Last Friday, the Trump administration released its much-anticipated National Policy Framework for Artificial Intelligence (the "Framework"), unveiling its views on how AI should be regulated – or deregulated. The Framework, which was previewed by the White House's executive order on AI from December 2025, calls for a federally preemptive law that would focus on kids’ online safety, balancing intellectual property rights with AI development, removing barriers to innovation and enhancing AI literacy in the American workforce. It calls on Congress to not create "any new federal rulemaking body to regulate AI."

Presented as a “comprehensive national legislative framework”, the Framework will need to be adopted in detailed legislation. Its provisions on federal preemption of state AI regulation are arguably its most consequential and most contentious. In a press release, the Trump administration stated, “Importantly, this framework can succeed only if it is applied uniformly across the United States. A patchwork of conflicting state laws would undermine American innovation and our ability to lead in the global AI race.”

The administration calls on Congress to preempt state AI laws that “impose undue burdens,” replacing them with a single national standard. The Framework softens this by carving out certain areas where states would retain authority: traditional police powers to enforce laws of general applicability, zoning laws governing data center placement, and requirements governing states’ own use of AI in procurement, law enforcement, and public education.

But the preemption language goes quite far in asserting that states should not be permitted to regulate AI development at all and should not penalize AI developers for third parties’ unlawful conduct involving their models. It further provides that states should not unduly burden the use of AI for activity that would be lawful if performed without AI, purporting to prevent states from imposing any AI-specific requirements on deployed applications.

This language will inevitably raise interpretative questions. For example, it isn’t clear how “laws of general applicability,” which the Framework would grandfather in, differ from laws that “regulate AI development,” which the Framework would forbid. Does merely mentioning the term "AI" in a law render it an “AI-specific requirement”? These days, most technology license contracts and even corporate acquisition agreements define and reference AI. And the Framework itself calls for imposing what appear to be AI-specific requirements, for example, in the context of child safety.

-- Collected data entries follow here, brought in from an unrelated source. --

(** * pdf_tools: a shallow embedding of [src/pdf_tools.py]

    The definitions follow the layout of the Python class [PDFTools]:

    - [Py]          exceptions and results of Python calls;
    - [Pool]        the creation of a [ThreadPoolExecutor];
    - [Merge]       the bucket assignment of [merge_pdfs] (greedy, largest first);
    - [FS]          files, and calls that read and write them;
    - [Download]    the file name derivation and retry loop of [download_pdf],
                    and [download_pdfs_from_url];
    - [Compress]    [compress_pdf] and [super_compress_pdf] over a file system
                    and an external Ghostscript process;
    - [Pipeline]    directory listings and [get_pdf_size_info];
    - [Samples]     concrete inputs;
    - [MergeWrite]  [merge_pdf_bucket] and [merge_pdfs];
    - [CompressDir] [compress_pdf_directory];
    - [Main]        the [all] command of [main].

    The properties come after them, stage by stage.

    Python [int] is [Z]; Python [str] is [string] (one character per code
    point below 256, which covers ASCII paths and URLs); a directory tree is
    a finite map from paths to file contents, with one path per file (paths
    are compared as strings; two spellings of one file are not modelled).
    What the map does not show is a parameter of the functions that depend
    on it: the answers of the network, of PyPDF2 and of Ghostscript, whether
    [os.makedirs] can create a directory ([makedirs]), whether a copy can
    create its destination ([copy_error]), and [os.cpu_count()]. *)

From Stdlib Require Import ZArith String Ascii List Lia Permutation.
From stdpp Require Import base option list strings gmap sorting pretty.

Local Open Scope string_scope.
Local Open Scope list_scope.
Local Open Scope Z_scope.

(* ===================================================================== *)
(** * Python results                                                       *)
(* ===================================================================== *)

Module Py.

(** The exceptions the modelled code can raise or catch. *)
Inductive exn : Type :=
  | ValueError            (* min() of an empty sequence; a pool of size <= 0 *)
  | ZeroDivisionError     (* x / 0 *)
  | FileNotFoundError     (* os.remove, os.rename, os.path.getsize on a missing path *)
  | CalledProcessError    (* subprocess.run(..., check=True), non-zero exit *)
  | SameFileError         (* shutil.copy of a file onto itself *)
  | TypeError             (* unpacking None; min(None, 4) *)
  | RequestException      (* requests: transient network or HTTP error *)
  | OtherException.       (* any other subclass of Exception *)

(** A call either returns a value or raises. *)
Inductive res (A : Type) : Type :=
  | Ret (a : A)
  | Raise (e : exn).
Arguments Ret {A} a.
Arguments Raise {A} e.
(** C2: on an account whose balance is [b > 0], [k] calls of [deduct_token]
    succeed [min k b] times, the successes coming first: all [k] succeed and
    the balance ends at [b - k] when [k <= b]; exactly [b] succeed, the rest
    return [False] and the balance ends at 0 when [k > b].  The usage counter
    grows by the number of successes.  A single call that succeeds found a
    positive balance and leaves the balance one lower and the usage counter
    one higher; a call on a balance of 0 or less returns [False] and changes
    nothing. *)
Theorem deduct_token_debits_exactly
    (w : World) (uid : Z) (u : User) (k : nat) :
  users w !! uid = Some u →
  0 < tokens_balance u →
  let b := tokens_balance u in
  let rs := eval (deduct_tokens k uid) w in
  let w' := exec (deduct_tokens k uid) w in
  Z.of_nat (succeeded rs) = Z.min (Z.of_nat k) b ∧
  length rs = k ∧
  (Z.of_nat k ≤ b →
     rs = replicate k true ∧ balance_of w' uid = b - Z.of_nat k) ∧
  (b < Z.of_nat k →
     rs = replicate (Z.to_nat b) true ++ replicate (k - Z.to_nat b) false ∧
     balance_of w' uid = 0) ∧
  (total_recipes <$> users w' !! uid)
    = Some (total_recipes u + Z.min (Z.of_nat k) b) ∧
  (∀ w0 uid0,
     eval (deduct_token uid0) w0 = true →
     ∃ u0, users w0 !! uid0 = Some u0 ∧
           0 < tokens_balance u0 ∧
           users (exec (deduct_token uid0) w0) !! uid0
             = Some (debited 1 u0)) ∧
  (∀ w0 uid0, balance_of w0 uid0 ≤ 0 → deduct_token uid0 w0 = (false, w0)).
Proof.
  intros Hu Hpos b rs w'.
  destruct (deduct_tokens_run k w uid u Hu) as (Hrs & u' & Hu' & Hb & Hr & _);
    [lia|].
  fold rs in Hrs. fold w' in Hu'. fold b in Hb, Hr, Hrs.
  assert (Hbal : balance_of w' uid = b - Z.of_nat (successes k b)).
  { unfold balance_of, eval, get_balance, get_user. monad_run.
    by rewrite Hu'. }
  assert (Hn : Z.of_nat (successes k b) = Z.min (Z.of_nat k) b)
    by (unfold successes; lia).
  repeat split.
  - rewrite Hrs, succeeded_replicate. exact Hn.
  - rewrite Hrs, length_app, !length_replicate. unfold successes. lia.
  - rewrite Hrs. replace (successes k b) with k by lia.
    by rewrite Nat.sub_diag, app_nil_r.
  - rewrite Hbal. lia.
  - rewrite Hrs. by replace (successes k b) with (Z.to_nat b) by lia.
  - rewrite Hbal. lia.
  - rewrite Hu'. cbn. f_equal. lia.
  - intros w0 uid0 Htrue.
    destruct (users w0 !! uid0) as [u0|] eqn:Hu0.
    + destruct (decide (0 < tokens_balance u0)) as [Hpos0|Hle0].
      * exists u0. split; [done|]. split; [done|].
        unfold exec. rewrite (deduct_token_positive _ _ _ Hu0 Hpos0).
        apply lookup_insert_eq.
      * unfold eval in Htrue.
        rewrite (deduct_token_empty _ _ _ Hu0) in Htrue by lia. done.
    + unfold eval in Htrue.
      by rewrite (deduct_token_unknown _ _ Hu0) in Htrue.
  - intros w0 uid0. unfold balance_of, eval, get_balance, get_user.
    monad_run. intros Hle.
    destruct (users w0 !! uid0) as [u0|] eqn:Hu0.
    + by apply (deduct_token_empty _ _ u0).
    + by apply deduct_token_unknown.
Qed.
Lemma extract_unchanged (response : str) :
  contains header_lf response = false ->
  contains header_crlf response = false ->
  Forall (fun l => DemonstrateFixes.starts_design l = false)
         (split nl response) ->
  DemonstrateFixes.extract_design_section response = response.
Proof.
  intros H1 H3 H. rewrite extract_without_design;
    rewrite (rebind_none _ H1 H3); [reflexivity | exact H].
Qed.

Lemma find_start_none (lines : list str) (i : nat) :
  Forall (fun l => startswith design_token (strip l) = false) lines ->
  TestFormatEnforcement.find_start lines i = None.
Proof.
  intros H; revert i; induction H as [|l lines Hl _ IH]; intros i;
    cbn [TestFormatEnforcement.find_start]; [reflexivity|].
  rewrite Hl. apply IH.
Qed.
(** * Research lab front end: record store, markdown export and view state

    A shallow embedding of [streamlit_app.py]: the nested result document and
    its markdown export ([dict_to_markdown]), the in-memory record store keyed
    by a formatted timestamp, the best-effort load from [research_results.json],
    [conduct_research] and the sidebar selection of a stored record.

    Python values are modelled as follows.
    - [str] is [string]; characters are bytes, so only ASCII white space is
      known to [strip].
    - A JSON document is a [ResultTree]; a [dict] keeps its insertion order and
      is an association list.
    - A [float] carries its [repr] text: decimal formatting of binary floating
      point numbers is not modelled.
    - An exception is a value of [Exc]; the text it carries is [str(e)].
    - The recursion limit of the interpreter is a number of frames; what
      the built-in calls take of it is a parameter ([overhead]).
    - The runs of the script are modelled for a file whose existence check
      answers; the check that fails is [path_exists]. *)

From Stdlib Require Import String Ascii List ZArith Lia Bool Arith.
From Stdlib Require Import DecimalString Wellfounded.
Import ListNotations.
Open Scope string_scope.

Set Implicit Arguments.
Set Warnings "-register-all".

(** ** Text helpers *)

Module Text.

(** The line feed character and the one-character string ["\n"]. *)
Definition lf : ascii := ascii_of_nat 10.
Definition nl : string := String lf EmptyString.

(** [s * n] of Python. *)
Fixpoint repeat_str (s : string) (n : nat) : string :=
  match n with
  | O => ""
  | S k => s ++ repeat_str s k
  end.

(** [needle in hay] of Python, for strings. *)
Fixpoint contains (needle hay : string) : bool :=
  if prefix needle hay then true
  else match hay with
       | EmptyString => false
       | String _ rest => contains needle rest
       end.

(** [str.isspace] on one ASCII character: tab, line feed, vertical tab, form
    feed, carriage return, the four separators 28..31 and the space.  The
    white space beyond ASCII (U+0085, U+00A0, U+2003, ...) is not known
    here: what is proved of [strip] is proved of ASCII text. *)
Definition isspace (c : ascii) : bool :=
  let n := nat_of_ascii c in
  (((9 <=? n) && (n <=? 13)) || ((28 <=? n) && (n <=? 31)) || (n =? 32))%nat.

Fixpoint lstrip (s : string) : string :=
  match s with
  | EmptyString => EmptyString
  | String c rest => if isspace c then lstrip rest else s
  end.
(** * supabase-orm: the query builder, the filter helpers and the transaction stub

    A shallow embedding of the Go package [supabaseorm]:
    - [utils.go]: [FormatFilterValue], [BuildFilterCondition];
    - the query builder ([QueryBuilder], its chainable setters, the terminal
      operations and [execute]);
    - [transaction.go]: [Commit], [Rollback].

    Go strings are [string], Go [int] values are [Z], [url.Values] and the
    header maps are [gmap]s keyed by strings, slices are lists. *)

From Stdlib Require Import ZArith String Ascii List.
From Stdlib Require Import DecimalString DecimalZ.
From stdpp Require Import gmap strings list.

Local Open Scope Z_scope.

(** ** What the Go standard library and the network contribute

    The package calls into [strconv], [fmt], [encoding/json] and the resty
    HTTP client.  Integer and boolean formatting are written out below; the
    parts whose code is outside the package are fields of this class. *)

Class GoStd := {
  (** a [float64], as [reflect.Value.Float] returns it *)
  Float : Type;
  (** [strconv.FormatFloat(x, 'f', -1, 64)] *)
  strconv_FormatFloat_f64 : Float -> string;
  (** what [fmt] prints for a float under [%v]; [true] for a [float32] *)
  fmt_v_float : bool -> Float -> string;
  (** values of every kind the switch in [FormatFilterValue] does not list
      (pointers, maps, structs, ...) *)
  Other : Type;
  (** what [fmt] prints for such a value under [%v] *)
  fmt_v_other : Other -> string;
  (** [strings.TrimSpace] *)
  strings_TrimSpace : string -> string;
  (** the content of a container a caller hands to a terminal operation *)
  Obj : Type;
  (** the syntax check [json.Unmarshal] runs first: [Some msg] on bad JSON *)
  json_checkValid : string -> option string;
  (** decoding valid JSON text into a container: the error, if any, and the
      container afterwards *)
  json_decode : string -> Obj -> option string * Obj
}.

(** ** strconv and strings *)

Definition strconv_FormatBool (b : bool) : string :=
  if b then "true" else "false".

(** [strconv.FormatInt(n, 10)] and [strconv.FormatUint(n, 10)]: the decimal
    digits, most significant first, with a leading [-] below zero. *)
Definition strconv_FormatInt (n : Z) : string :=
  NilZero.string_of_int (Z.to_int n).

Definition strconv_FormatUint (n : Z) : string :=
  NilZero.string_of_int (Z.to_int n).

(** Reading base-10 text back, used to say what "base-10 text" means. *)
Definition parse_decimal (s : string) : option Z :=
  Z.of_int <$> NilZero.int_of_string s.

(** [strings.Join(elems, sep)] *)
Fixpoint strings_Join (elems : list string) (sep : string) : string :=
  match elems with
  | [] => ""
  | x :: rest =>
      match rest with
      | [] => x
      | _ :: _ => x +:+ sep +:+ strings_Join rest sep
      end
  end.

(** The one-character string holding a double quote (code 34). *)
Definition dquote : string := String "034"%char EmptyString.

(** ** Dynamic values ([interface{}]) by [reflect.Kind] *)

Inductive int_kind := KInt | KInt8 | KInt16 | KInt32 | KInt64.
Inductive uint_kind := KUint | KUint8 | KUint16 | KUint32 | KUint64.
Inductive float_kind := KFloat32 | KFloat64.

#[warnings="-register-all"]
Inductive any `{GoStd} :=
  | VNil                                 (* the nil interface *)
  | VString (s : string)
  | VBool (b : bool)
  | VInt (k : int_kind) (n : Z)          (* [v.Int()] is [n] *)
  | VUint (k : uint_kind) (n : Z)        (* [v.Uint()] is [n] *)
  | VFloat (k : float_kind) (x : Float)  (* [v.Float()] is [x] *)
  | VStrings (l : list string)  (* slice or array whose element kind is String *)
  | VSlice (l : list any)       (* slice or array of any other element kind *)
  | VOther (o : Other).          (* pointers, maps, structs, ... *)

Section Utils.
Context `{GoStd}.
(* ===== verification/Pem.v ===== *)
(** * PEM texts

    Base64 between lines of dashes, and the removal of those lines that [encrypt/gcp-kms] and
    [cmd/deno-openssl] do with two regular expressions: [P] is the class of the label in them. *)

From S2P Require Export Encoding.
Local Open Scope nat_scope.

Section markers.
Context (P : N → bool).

(** The length of a match of [-----[P]+-----] at the start, 0 when there is none: the class has no
    dash, so it is matched to its end. *)
Fixpoint label_length (s : jstr) : nat :=
  match s with c :: s => if P c then S (label_length s) else 0 | [] => 0 end.
Definition marker_length (s : jstr) : nat :=
  if startsWith s (js "-----") then
    let n := label_length (drop 5 s) in
    if negb (n =? 0) && startsWith (drop n (drop 5 s)) (js "-----") then 5 + n + 5 else 0
  else 0.

(** [s.replace(/-----[P]+-----/g, "")]: [skip] units of a match are still to go. *)
Fixpoint remove_markers (skip : nat) (s : jstr) : jstr :=
  match s with
  | [] => []
  | c :: t =>
      match skip with
      | S n => remove_markers n t
      | O => match marker_length s with O => c :: remove_markers 0 t | S n => remove_markers n t end
      end
  end.

(** A PEM text: a header and a footer of a label around lines. *)
Definition pem_block (label : jstr) (lines : list jstr) : jstr :=
  js "-----" ++ js "BEGIN " ++ label ++ js "-----" ++ [10%N] ++ concat (map (λ l, l ++ [10%N]) lines) ++
  js "-----" ++ js "END " ++ label ++ js "-----" ++ [10%N].

Context (HP : P 45%N = false) (HBE : forallb P (js "BEGIN END ") = true).

Lemma label_length_app l t : forallb P l = true → P (hd 0%N t) = false → label_length (l ++ t) = length l.
Proof.
  intros Hl Ht. induction l as [|c l IH]; simpl in *; [destruct t; simpl in *; [done|by rewrite Ht]|].
  bool_inv. by rewrite H, IH.
Qed.

Lemma remove_skip n s t : length s = n → remove_markers n (s ++ t) = remove_markers 0 t.
Proof. intros <-. by induction s. Qed.

Lemma remove_marker label t : forallb P label = true → label ≠ [] →
  remove_markers 0 (js "-----" ++ label ++ js "-----" ++ t) = remove_markers 0 t.
Proof.
  intros Hl Hne. set (s := js "-----" ++ label ++ js "-----" ++ t).
  assert (marker_length s = 5 + length label + 5) as E.
  { unfold marker_length, s. rewrite startsWith_app. cbn [app drop js map]. 
    change (drop 5 (js "-----" ++ label ++ js "-----" ++ t)) with (label ++ js "-----" ++ t).
    rewrite label_length_app by done. rewrite drop_app_length, startsWith_app. by destruct label. }
  assert (s = 45%N :: js "----" ++ label ++ js "-----" ++ t) as Es by done. rewrite Es. cbn [remove_markers]. rewrite <- Es, E.
  cbn [Nat.add]. rewrite !(assoc_L (++)). apply remove_skip. rewrite !length_app. simpl. lia.
Qed.

Lemma remove_plain s t : Forall (λ c, c ≠ 45%N) s → remove_markers 0 (s ++ t) = s ++ remove_markers 0 t.
Proof.
  induction 1 as [|c s Hc _ IH]; [done|]. cbn [app remove_markers]. unfold marker_length.
  replace (startsWith (c :: s ++ t) (js "-----")) with false; [by rewrite IH|].
  symmetry. apply not_true_iff_false. intros [r E]%startsWith_prefix. by injection E.
Qed.

Lemma pem_lines label lines : forallb P label = true → Forall (Forall (λ c, c ≠ 45%N ∧ is_space c = false)) lines →
  filter (λ c, is_space c = false) (remove_markers 0 (pem_block label lines)) = concat lines.
Proof.
  intros Hl Hlines. unfold pem_block.
  assert (∀ w, forallb P w = true → forallb P (w ++ label) = true) as Hw by (intros w E; by rewrite forallb_app, E, Hl).
  assert (forallb P (js "BEGIN ") = true ∧ forallb P (js "END ") = true) as [HB HE].
  { change (js "BEGIN END ") with (js "BEGIN " ++ js "END ") in HBE. rewrite forallb_app in HBE. by apply andb_true_iff. }
  rewrite (assoc_L (++) (js "BEGIN ")), remove_marker by auto.
  assert (Forall (λ c, c ≠ 45%N) ([10%N] ++ concat (map (λ l, l ++ [10%N]) lines))) as Hp.
  { apply Forall_app; split; [by repeat constructor|]. clear Hl. induction Hlines as [|l ls Hln _ IH]; [constructor|].
    cbn. apply Forall_app; split; [|done]. apply Forall_app; split; [|by repeat constructor].
    eapply Forall_impl; [exact Hln|]. by intros c [? _]. }
  rewrite (assoc_L (++) [10%N]), (remove_plain _ _ Hp), (assoc_L (++) (js "END ")), remove_marker by auto.
  rewrite filter_app. change (filter _ (remove_markers 0 [10%N])) with (@nil N). rewrite app_nil_r, filter_app. cbn [app filter].
  change (filter (λ c, is_space c = false) [10%N]) with (@nil N). cbn [app].
  clear Hp Hl. induction Hlines as [|l ls Hln _ IH]; [done|]. cbn [map concat]. rewrite !filter_app, IH.
  change (filter (λ c, is_space c = false) [10%N]) with (@nil N). rewrite app_nil_r. f_equal.
  induction Hln as [|c l [_ Hc] _ IHl]; [done|]. rewrite filter_cons_True by done. by rewrite IHl.
Qed.

End markers.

The political viability of the Framework remains an open question. Federal preemption of AI regulation has been a flashpoint within the Republican caucus itself. Tech-aligned members and libertarians favor a deregulatory approach, while states' rights advocates and members representing districts with active state-level AI initiatives have resisted ceding ground to Washington. Last year, the Administration failed to include AI preemption in even its filibuster-proof budget reconciliation bill, underscoring these divisions. Indeed, the Framework could be seen as conceding that state laws can only be preempted by Congressional action. The Executive Order, in contrast, called for non-legislative measures against states, including by creating a litigation task force charged with challenging state AI laws and tasking executive agencies with restricting funding to states that stray from the Administration’s approach.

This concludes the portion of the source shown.